_Task instructions_: Where in the listing does the word "Hclosed" appear? Report each line that holds it.
:::::
(** X1.  [__del__] leaves the connection closed and the controller's
    fields as they were, does nothing when the connection is already closed
    or absent, and can be run again without effect; on a store reachable from
    a new controller no connection object is open after it. *)
Theorem del_closes_the_connection
    (host : string + Z) (port : Z) (user password database : string)
    (d0 : DB) (s : Sys DB) :
  reachable (__init__ host port user password database) d0 s ->
  _connection_is_closed (__del__ s) = true
  /\ (forall h, ~ is_open (world (__del__ s)) h)
  /\ self (__del__ s) = self s
  /\ db (world (__del__ s)) = db (world s)
  /\ (_connection_is_closed s = true -> __del__ s = s)
  /\ __del__ (__del__ s) = __del__ s.
Proof.
  intros Hreach.
  assert (Hclosed : _connection_is_closed (__del__ s) = true).
  { unfold __del__. destruct (_connection_is_closed s) eqn:Hc; simpl;
      [exact Hc |].
    unfold _connection_is_closed in *.
    destruct (conn (self s)) as [h |] eqn:Hh; [| discriminate].
    simpl. rewrite Hh.
    destruct (handles (world s) !! h) as [c |] eqn:Hl; [| discriminate].
    rewrite list_lookup_insert_eq by (apply lookup_lt_Some in Hl; exact Hl).
    reflexivity. }
  assert (Hinv : one_open_handle (__del__ s)).
  { apply (one_open_handle_reachable (__init__ host port user password database) d0).
    exact (reach_step _ _ _ _ Hreach (step_del s)). }
  split; [exact Hclosed |].
  split; [exact (closed_means_none_open _ Hinv Hclosed) |].
  split.
  { unfold __del__. destruct (negb (_connection_is_closed s)); [| reflexivity].
    destruct (conn (self s)); reflexivity. }
  split.
  { unfold __del__. destruct (negb (_connection_is_closed s)); [| reflexivity].
    destruct (conn (self s)); reflexivity. }
  split.
  { intros Hc. unfold __del__. rewrite Hc. reflexivity. }
  unfold __del__ at 1. rewrite Hclosed. reflexivity.
Qed.




(** X5.  After an operation that returned, the connection is open, so the
    next operation makes no connect call and leaves [conn],
    [reconnect_number] and the connection objects as they are. *)
Theorem next_operation_reuses_the_connection
    (o1 o2 : op) (s : Sys DB) (r : result) :
  fst (run_op o1 s) = inr r ->
  _connection_is_closed (snd (run_op o1 s)) = false
  /\ connect_attempts (world (snd (run_op o2 (snd (run_op o1 s)))))
     = connect_attempts (world (snd (run_op o1 s)))
  /\ conn (self (snd (run_op o2 (snd (run_op o1 s)))))
     = conn (self (snd (run_op o1 s)))
  /\ reconnect_number (self (snd (run_op o2 (snd (run_op o1 s)))))
     = reconnect_number (self (snd (run_op o1 s)))
  /\ handles (world (snd (run_op o2 (snd (run_op o1 s)))))
     = handles (world (snd (run_op o1 s))).
Proof.
  intros Hr. destruct (run_op_returned o1 s r Hr) as (s1 & h & Hc & Hh).
  assert (Hopen : _connection_is_closed (snd (run_op o1 s)) = false).
  { destruct (run_op_as_check o1 s) as (Hs & Hhs & _). rewrite Hc in Hs, Hhs.
    simpl in Hs, Hhs. pose proof (check_leaves_open s s1 Hc) as Ho.
    unfold _connection_is_closed in *. rewrite Hs, Hhs. exact Ho. }
  split; [exact Hopen |].
  destruct (run_op_as_check o2 (snd (run_op o1 s))) as (Hs & Hhs & Hn).
  rewrite (check_open _ Hopen) in Hs, Hhs, Hn. simpl in Hs, Hhs, Hn.
  rewrite Hs, Hhs, Hn. repeat split.
Qed.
:::::
_Answer to this problem_:
  assert (Hclosed : _connection_is_closed (__del__ s) = true).
  split; [exact Hclosed |].
  split; [exact (closed_means_none_open _ Hinv Hclosed) |].
  unfold __del__ at 1. rewrite Hclosed. reflexivity.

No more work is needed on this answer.